The Timucuan Indians lived in northeastern Florida when Spain established the first European settlement on the North American continent in 1565 at St. Augustine, Florida.  The Timucuans averaged well over a foot taller than the European settlers because of their high protein diet consisting of abundant venison, turkey, fish, shellfish, corn, and beans.  Nevertheless, superior Spanish weaponry and tactics gave the Europeans the upper hand in battle, and an inherited lack of resistance to Old World diseases doomed Native Americans all across the continent because their populations were regularly decimated by fatal illnesses.


Mock-up of a Timucuan hut at the Ponce de Leon Fountain of Youth Park.

England and Spain competed for control of North and South America during the 17th and 18th centuries.  Spain began building a fort in St. Augustine in 1672 to defend Florida from the Anglo aggressors.  They built the fort using coquina–a fossiliferous sedimentary rock they quarried from nearby Anastasia Island.  Coquina consists of sea shells cemented together.  It’s soft when underground and therefore easy to cut, but it hardens when exposed to air, making it ideal material for repelling cannon balls.  Indian, then African slaves quarried the rock for 20 years, loading the stone on oxcarts that were hauled to barges and shipped across Matanzas Bay to the site of the fort adjacent to St. Augustine.  The fort, known as the Castillo de St. Marcos, took 20 years to complete.  It was never taken in battle, though St. Augustine itself was sacked in 1702.  The siege of the fort failed, and the British withdrew.


The Castillo de San Marcos.


The material used to build the fort was coquina, a type of fossil rock.  Note the embedded fossil sea shells in the wall.


A 400 year old Spanish cannon.  Note the coquina it’s resting upon.


Cannons on the 2nd story of the fort.  The fort was never taken in battle.


An old fashioned mortar.


A moat, now drained, surrounded the fort.  It was probably filled with alligators.  This prevented the use of battering rams that could’ve broke in the door.


A watchtower with a view across Matanzas Bay.


View from inside the fort.


Ponce de Leon discovered this freshwater spring in 1513.  The Spanish established a settlement here because of this convenience.  The water tastes exactly like modern day St. Augustine tap water.  The tap water near south Atlantic states always has a sulfurous aftertaste.


A cistern used for storing rainwater.  Fresh rain tastes better than the local spring water.
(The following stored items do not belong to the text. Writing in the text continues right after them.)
(** X13.  [optimize_portfolio] never returns an empty list: it returns one
    recommendation per ticker with a numeric score and a volatility, and the
    single "No suitable match" record exactly when there is no such
    ticker. *)
Theorem optimize_never_empty (prices : Matrix) (esg_df : list esg_row)
    (sentiment_scores : list (string * string)) (esg_pref risk_pref : string)
    (industry_label : option string) :
  let out := optimize_from_prices prices esg_df sentiment_scores esg_pref
               risk_pref industry_label in
  out <> []
  /\ List.length out
     = Nat.max 1 (List.length (filter (eligible (volatility prices)) esg_df))
  /\ (out = [TickerOnly "No suitable match"]
      <-> forall row, In row esg_df -> eligible (volatility prices) row = false).
Proof.
  unfold optimize_from_prices.
  pose proof (recommend_nil_iff esg_df (volatility prices)
                (thresholds_of (volatility prices)) sentiment_scores esg_pref
                risk_pref industry_label) as Hnil.
  pose proof (f_equal (@List.length _)
                (tier_precedence_length esg_df (volatility prices)
                   (thresholds_of (volatility prices)) sentiment_scores esg_pref
                   risk_pref industry_label)) as Hlen.
  destruct (recommend esg_df (volatility prices) (thresholds_of (volatility prices))
              sentiment_scores esg_pref risk_pref industry_label) as [|r rs].
  - split; [discriminate|]. split.
    + simpl in Hlen. rewrite length_map in Hlen. rewrite <- Hlen. reflexivity.
    + split; [intros _; apply Hnil; reflexivity | reflexivity].
  - split; [discriminate|]. split.
    + simpl in *. rewrite !length_map in *. rewrite <- Hlen. reflexivity.
    + split; [discriminate|]. intro H. apply Hnil in H. discriminate.
Qed.
(** Modelled from the spec: the body of the constructor is in
    [lstm_cell.cpp], which is not part of the sources.  Per the design
    document construction validates before it builds: an activation list of
    the wrong length or with an unrecognized name, mismatched hidden sizes
    across W, R, H, C and P, and a negative clip value are construction-time
    validation errors; otherwise the cell holds its inputs and
    hyper-parameters.  Nodes carry no shapes here, so the comparison of the
    hidden sizes is [sizes_agree], given from outside. *)
Definition LSTMCell (more_names : list string) (sizes_agree : Args -> bool)
    (X W R H_t C_t : Node) (hidden_size : Z) (B P : Node) (t : Trailing)
  : Outcome Cell :=
  let a := complete X W R H_t C_t hidden_size B P t in
  if negb (Nat.eqb (length (activations a)) 3) then
    Threw (CheckFailure "activation list of the wrong length")
  else if negb (forallb (recognized more_names) (activations a)) then
    Threw (CheckFailure "unrecognized activation name")
  else if negb (sizes_agree a) then
    Threw (CheckFailure "mismatched hidden sizes")
  else if SFltb (clip a) (S754_zero false) then
    Threw (CheckFailure "negative clip value")
  else
    match descriptor a 0, descriptor a 1, descriptor a 2 with
    | Some f, Some g, Some h =>
        Returned (mkCell X W R H_t C_t hidden_size B P f g h
                         (clip a) (input_forget a))
    | _, _, _ => Threw (CheckFailure "activation list of the wrong length")
    end.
Spain gave Florida and the fort to England in 1765 as part of a peace treaty.  Spain regained control in 1783 after the U.S. kicked England’s butt in the Revolutionary War.  The U.S. bought Florida from Spain in 1821 and gained control of the fort.  The U.S. army used it as a prison for Indians during the Seminole Wars, and late in the 19th century kept Kiowa POWs here.  What a depressing chapter of American history.

The Castillo de San Marcos is a nice spot for bird watching.  The most abundant species are city pigeons, chimney swifts, boat-tailed grackles, mourning doves, and laughing gulls.  The city pigeons might be descended from birds the Spanish brought from Europe to raise as food as early as 1610.  Many of the individuals I saw were big and fat.  Another name for city pigeon is rock dove because they are native to rocky cliffs in Eurasia.  The fort offers ideal habitat for them.  They nest in the crooks and crannies within the fort and have access to seaside foods rich in iodine, an element beneficial for brain development.  People supplement their wild foraging.
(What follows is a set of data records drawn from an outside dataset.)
Lemma write_twice (f : file) (s t : text) :
  (cursor f <= length (contents f))%nat ->
  write t (write s f) = write (s ++ t) f.
Proof.
  intros Hc. destruct f as [data p]. unfold write, encode. simpl in *.
  rewrite concat_app, write_bytes_twice, length_app by assumption.
  f_equal. lia.
Qed.

Lemma write_cursor (f : file) (s : text) :
  (cursor f <= length (contents f))%nat ->
  (cursor (write s f) <= length (contents (write s f)))%nat.
Proof. intros Hc. destruct f as [data p]. simpl in *. now apply write_bytes_length. Qed.

Lemma readline_split (limit : nat) (t : text) :
  fst (readline limit t) ++ snd (readline limit t) = t
  /\ (fst (readline limit t) = [] -> (0 < limit)%nat -> t = []).
Proof.
  revert t. induction limit as [|limit IH]; intros t.
  - split; [reflexivity|lia].
  - destruct t as [|c t]; [split; reflexivity|]. simpl.
    destruct (char_eqb c [10]); [split; [reflexivity|discriminate]|].
    specialize (IH t). destruct (readline limit t) as [line rest]. simpl in *.
    split; [f_equal; apply IH|discriminate].
Qed.

Lemma decode_ascii (t : text) :
  ascii_text t = true ->
  forall n, (length t <= n)%nat -> decode_chars n (encode t) = Some t.
Proof.
  induction t as [|c t IH]; intros Ha n Hn.
  - destruct n; reflexivity.
  - simpl in Ha. apply andb_true_iff in Ha as (Hc & Ha).
    destruct c as [|b [|? ?]]; try discriminate.
    destruct n as [|n]; [simpl in Hn; lia|].
    unfold encode. simpl concat. rewrite decode_chars_S. unfold next_char.
    rewrite Hc. fold (encode t). rewrite IH; [reflexivity|assumption|simpl in Hn; lia].
Qed.

(** [n] ASCII bytes under the cursor decode to [n] characters of one
    byte each. *)
Lemma decode_chars_ascii (n : nat) :
  forall bs, forallb (in_range 0 127) (firstn n bs) = true ->
             decode_chars n bs = Some (map (fun b => [b]) (firstn n bs)).
Proof.
  induction n as [|n IH]; intros bs H; [reflexivity|].
  rewrite decode_chars_S. destruct bs as [|b bs]; [reflexivity|].
  simpl in H. apply andb_true_iff in H as (Hb & H).
  unfold next_char. rewrite Hb. rewrite (IH bs H). reflexivity.
Qed.

Lemma encode_ascii_length (t : text) :
  ascii_text t = true -> length (encode t) = length t.
Proof.
  induction t as [|c t IH]; intros Ha; [reflexivity|].
  simpl in Ha. apply andb_true_iff in Ha as (Hc & Ha).
  destruct c as [|b [|? ?]]; try discriminate.
  unfold encode in *. simpl. now rewrite IH.
Qed.

Lemma seek_nat (f : file) (p : nat) : seek f (Z.of_nat p) = Ret (mkFile (contents f) p).
Proof.
  unfold seek. replace (Z.of_nat p <? 0) with false by (symmetry; apply Z.ltb_ge; lia).
  now rewrite Nat2Z.id.
Qed.

Lemma read_contents (n : nat) (f f' : file) (t : text) :
  read n f = Ret (t, f') -> contents f' = contents f.
Proof.
  unfold read. destruct (decode_chars n _); [|discriminate]. now intros [= _ <-].
Qed.

Lemma seek_contents (f f' : file) (pos : Z) :
  seek f pos = Ret f' -> contents f' = contents f.
Proof. unfold seek. destruct (pos <? 0); [discriminate|]. now intros [= <-]. Qed.

End TextIOProperties.

(** ** The bracket-balance span finder *)

Module BracketsProperties.

Import TextIO Brackets Documents TextIOProperties.

Section Span.

Variables (data : list Z) (ob cb : Z).
Hypothesis Hob : 0 <= ob <= 127.
Hypothesis Hcb : 0 <= cb <= 127.
Hypothesis Hneq : ob <> cb.


Lemma count_app (b : Z) (l1 l2 : list Z) :
  count b (l1 ++ l2) = count b l1 + count b l2.
Proof. unfold count. rewrite count_occ_app. lia. Qed.

Lemma count_high (b : Z) (c : list Z) :
  0 <= b <= 127 -> Forall (fun x => 128 <= x) c -> count b c = 0.
Proof.
  intros Hb Hc. unfold count.
  rewrite (proj1 (count_occ_not_In Z.eq_dec c b)); [reflexivity|].
  intros Hin. rewrite Forall_forall in Hc. specialize (Hc b Hin). lia.
Qed.

Lemma delta_high (c : list Z) : Forall (fun x => 128 <= x) c -> delta ob cb c = 0.
Proof. intros Hc. unfold Brackets.delta. rewrite !count_high by assumption. reflexivity. Qed.

Lemma delta_bounds (c : char) (bs rest : list Z) :
  next_char bs = Char c rest -> -1 <= delta ob cb c <= 1.
Proof.
  intros H. apply next_char_Char in H as (_ & [(b & -> & _)|(_ & Hc)]).
  - unfold Brackets.delta, count. simpl.
    destruct (Z.eq_dec b ob), (Z.eq_dec b cb); lia.
  - rewrite delta_high by assumption. lia.
Qed.

Lemma dep_0 (d : Z) (rest : list Z) : dep ob cb d rest 0 = d.
Proof. unfold Brackets.dep, count. simpl. lia. Qed.

Lemma dep_after (c rest : list Z) (d : Z) (j : nat) :
  (length c <= j)%nat ->
  dep ob cb d (c ++ rest) j = dep ob cb (d + delta ob cb c) rest (j - length c).
Proof.
  intros Hj. unfold Brackets.dep, Brackets.delta.
  rewrite firstn_app, (firstn_all2 c) by lia. rewrite !count_app. lia.
Qed.

Lemma dep_inside (c rest : list Z) (d : Z) (j : nat) :
  (j <= length c)%nat -> Forall (fun x => 128 <= x) c -> dep ob cb d (c ++ rest) j = d.
Proof.
  intros Hj Hc. unfold Brackets.dep. rewrite firstn_app.
  replace (j - length c)%nat with 0%nat by lia. rewrite firstn_0, app_nil_r.
  assert (Hf : Forall (fun x => 128 <= x) (firstn j c)).
  { apply Forall_forall. intros x Hx. rewrite Forall_forall in Hc.
    apply Hc. rewrite <- (firstn_skipn j c). apply in_or_app. now left. }
  rewrite !count_high by assumption. lia.
Qed.

Lemma skipn_step (p : nat) (c rest : list Z) :
  skipn p data = c ++ rest -> skipn (p + length c) data = rest.
Proof.
  intros H. rewrite Nat.add_comm, <- skipn_skipn, H, skipn_app, Nat.sub_diag.
  rewrite skipn_all. reflexivity.
Qed.

(** One iteration of the loop on a decoded character. *)
Lemma brackets_loop_step (fuel p : nat) (d : Z) (c : char) (rest : list Z) :
  next_char (skipn p data) = Char c rest ->
  d <> 0 ->
  brackets_loop (S fuel) (mkFile data p) [[ob]] [[cb]] d =
    brackets_loop fuel (mkFile data (p + length c)) [[ob]] [[cb]] (d + delta ob cb c).
Proof.
  intros Hc Hd. simpl brackets_loop.
  replace (d =? 0) with false by (symmetry; now apply Z.eqb_neq).
  unfold read. simpl contents. simpl cursor. rewrite decode_chars_S, Hc.
  simpl option_map. unfold bind, encode. simpl concat. rewrite app_nil_r.
  rewrite !text_eqb_single. f_equal.
  apply next_char_Char in Hc as (_ & [(b & -> & _)|(Hl & Hh)]).
  - unfold Brackets.delta, count. simpl.
    rewrite !andb_true_r.
    destruct (Z.eq_dec b ob) as [->|Hbo].
    + rewrite Z.eqb_refl. destruct (Z.eq_dec ob cb); [contradiction|lia].
    + replace (b =? ob) with false by (symmetry; now apply Z.eqb_neq).
      destruct (Z.eq_dec b cb) as [->|Hbc].
      * rewrite Z.eqb_refl. lia.
      * replace (b =? cb) with false by (symmetry; now apply Z.eqb_neq). lia.
  - rewrite delta_high by assumption.
    destruct c as [|x [|y c]]; simpl in Hl; try lia.
    simpl. rewrite !andb_false_r. lia.
Qed.

Lemma brackets_loop_eof (fuel p : nat) (d : Z) :
  next_char (skipn p data) = Eof ->
  d <> 0 ->
  brackets_loop (S fuel) (mkFile data p) [[ob]] [[cb]] d =
    brackets_loop fuel (mkFile data p) [[ob]] [[cb]] d.
Proof.
  intros Hc Hd. simpl brackets_loop.
  replace (d =? 0) with false by (symmetry; now apply Z.eqb_neq).
  unfold read. simpl contents. simpl cursor. rewrite decode_chars_S, Hc.
  unfold bind, encode. simpl. now rewrite Nat.add_0_r.
Qed.

(** The loop on a span whose depth returns to 0: it stops one past the
    byte that first brings the depth to 0. *)
Lemma brackets_loop_balanced :
  forall fuel p d,
    0 < d ->
    utf8 (skipn p data) ->
    (exists k, (k <= length (skipn p data))%nat /\ dep ob cb d (skipn p data) k = 0) ->
    (length (skipn p data) < fuel)%nat ->
    exists m,
      (0 < m <= length (skipn p data))%nat
      /\ brackets_loop fuel (mkFile data p) [[ob]] [[cb]] d = Ret (mkFile data (p + m))
      /\ dep ob cb d (skipn p data) m = 0
      /\ (forall j, (j < m)%nat -> 0 < dep ob cb d (skipn p data) j)
      /\ nth_error (skipn p data) (m - 1) = Some cb.
Proof.
  induction fuel as [|fuel IH]; intros p d Hd Hutf (k & Hk & Hzero) Hfuel; [lia|].
  destruct (skipn p data) as [|b0 r0] eqn:Hrest.
  { exfalso. destruct k; [|simpl in Hk; lia]. rewrite dep_0 in Hzero. lia. }
  destruct (utf8_next (b0 :: r0) Hutf ltac:(discriminate)) as (c & rest & Hc & Hutf').
  pose proof (delta_bounds _ _ _ Hc) as Hdelta.
  pose proof (next_char_Char _ _ _ Hc) as (Hsplit & Hshape).
  assert (Hskip : skipn (p + length c) data = rest).
  { apply skipn_step. now rewrite Hrest. }
  assert (Hlen : (0 < length c)%nat).
  { destruct Hshape as [(b & -> & _)|(Hl & _)]; simpl; lia. }
  assert (Hlens : length (b0 :: r0) = (length c + length rest)%nat).
  { rewrite Hsplit. apply length_app. }
  rewrite <- Hrest in Hc. rewrite (brackets_loop_step fuel p d c rest Hc) by lia.
  rewrite Hsplit in *. clear Hsplit.
  (* the depth inside the character just read *)
  assert (Hin : forall j, (j < length c)%nat -> dep ob cb d (c ++ rest) j = d).
  { intros j Hj. destruct Hshape as [(b & -> & _)|(_ & Hh)].
    - simpl in Hj. assert (j = 0%nat) as -> by lia. apply dep_0.
    - apply dep_inside; [lia|assumption]. }
  assert (Hkc : (length c <= k)%nat).
  { destruct (Nat.le_gt_cases (length c) k); [assumption|].
    rewrite Hin in Hzero by assumption. lia. }
  destruct (Z.eq_dec (d + delta ob cb c) 0) as [Hz|Hnz].
  - (* the character closes the span *)
    exists (length c). rewrite Hz.
    assert (Hone : length c = 1%nat /\ c = [cb]).
    { destruct Hshape as [(b & -> & _)|(_ & Hh)].
      - split; [reflexivity|]. unfold Brackets.delta, count in Hz. simpl in Hz.
        destruct (Z.eq_dec b ob), (Z.eq_dec b cb); try lia. congruence.
      - rewrite delta_high in Hz by assumption. lia. }
    destruct Hone as (Hone & ->). simpl length in *.
    split; [lia|]. split.
    { destruct fuel; [lia|reflexivity]. }
    split.
    { rewrite (dep_after [cb] rest d 1) by (simpl; lia).
      simpl length. rewrite Nat.sub_diag, dep_0. exact Hz. }
    split.
    { intros j Hj. rewrite Hin by lia. lia. }
    reflexivity.
  - (* the scan goes on after the character *)
    destruct (IH (p + length c)%nat (d + delta ob cb c)) as (m & Hm & Hrun & Hm0 & Hbefore & Hlast).
    + lia.
    + now rewrite Hskip.
    + rewrite Hskip. exists (k - length c)%nat. split; [lia|].
      rewrite <- dep_after by lia. exact Hzero.
    + rewrite Hskip. lia.
    + rewrite Hskip in *. exists (length c + m)%nat.
      split; [lia|]. split.
      { rewrite Hrun. now rewrite Nat.add_assoc. }
      split.
      { rewrite dep_after by lia.
        replace (length c + m - length c)%nat with m by lia. exact Hm0. }
      split.
      { intros j Hj. destruct (Nat.lt_ge_cases j (length c)).
        - rewrite Hin by assumption. lia.
        - rewrite dep_after by lia. apply Hbefore. lia. }
      rewrite nth_error_app2 by lia.
      replace (length c + m - 1 - length c)%nat with (m - 1)%nat by lia.
      exact Hlast.
Qed.

(** The loop on a span whose depth never returns to 0: reading past the
    end of the file changes nothing, and the loop goes on. *)
Lemma brackets_loop_unbalanced :
  forall fuel p d,
    0 < d ->
    utf8 (skipn p data) ->
    (forall k, (k <= length (skipn p data))%nat -> dep ob cb d (skipn p data) k <> 0) ->
    brackets_loop fuel (mkFile data p) [[ob]] [[cb]] d = OutOfFuel.
Proof.
  induction fuel as [|fuel IH]; intros p d Hd Hutf Hnever; [reflexivity|].
  destruct (skipn p data) as [|b0 r0] eqn:Hrest.
  - rewrite brackets_loop_eof by (rewrite ?Hrest; simpl; auto; lia).
    apply IH; rewrite ?Hrest; auto.
  - destruct (utf8_next (b0 :: r0) Hutf ltac:(discriminate)) as (c & rest & Hc & Hutf').
    pose proof (delta_bounds _ _ _ Hc) as Hdelta.
    pose proof (next_char_Char _ _ _ Hc) as (Hsplit & Hshape).
    assert (Hskip : skipn (p + length c) data = rest).
    { apply skipn_step. now rewrite Hrest. }
    rewrite <- Hrest in Hc. rewrite (brackets_loop_step fuel p d c rest Hc) by lia.
    rewrite Hsplit in *.
    assert (Hnext : d + delta ob cb c <> 0).
    { specialize (Hnever (length c)). rewrite dep_after, Nat.sub_diag, dep_0 in Hnever by lia.
      apply Hnever. rewrite length_app. lia. }
    apply IH; rewrite ?Hskip; auto; [lia|].
    intros k Hk. specialize (Hnever (length c + k)%nat).
    rewrite dep_after in Hnever by lia.
    replace (length c + k - length c)%nat with k in Hnever by lia.
    apply Hnever. rewrite length_app. lia.
Qed.

End Span.

Lemma skipn_nth_error (data : list Z) (n : nat) (x : Z) :
  nth_error data n = Some x -> skipn n data = x :: skipn (S n) data.
Proof.
  revert n. induction data as [|y data IH]; intros [|n] H; simpl in *; try discriminate.
  - now injection H as ->.
  - now apply IH.
Qed.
I fed some pigeons a piece of banana bread that fell on the floor.  They are greedy little pigs.


Boat-tailed grackles are superabundant in north Florida and south Georgia near the coast.


A snowy egret on the edge of Matanzas Bay.


Peacocks roam the grounds at the Ponce de Leon Fountain of Youth.


An immature white ibis.


A great egret and a great blue heron in the same frame.

While I was inside the fort, 3 wood storks soared overhead but not close enough for me to photograph.  I saw wood storks all 4 days I vacationed in St. Augustine.  I saw 4 species of animals for the first time on this trip–a greenhouse tree frog, gopher tortoises, a least tern, and a loggerhead shrike.  I saw the first 3 in Florida, but I saw the shrike in northern Burke County, Georgia while I was driving home.  It was in someone’s front yard about 10 miles south of my house.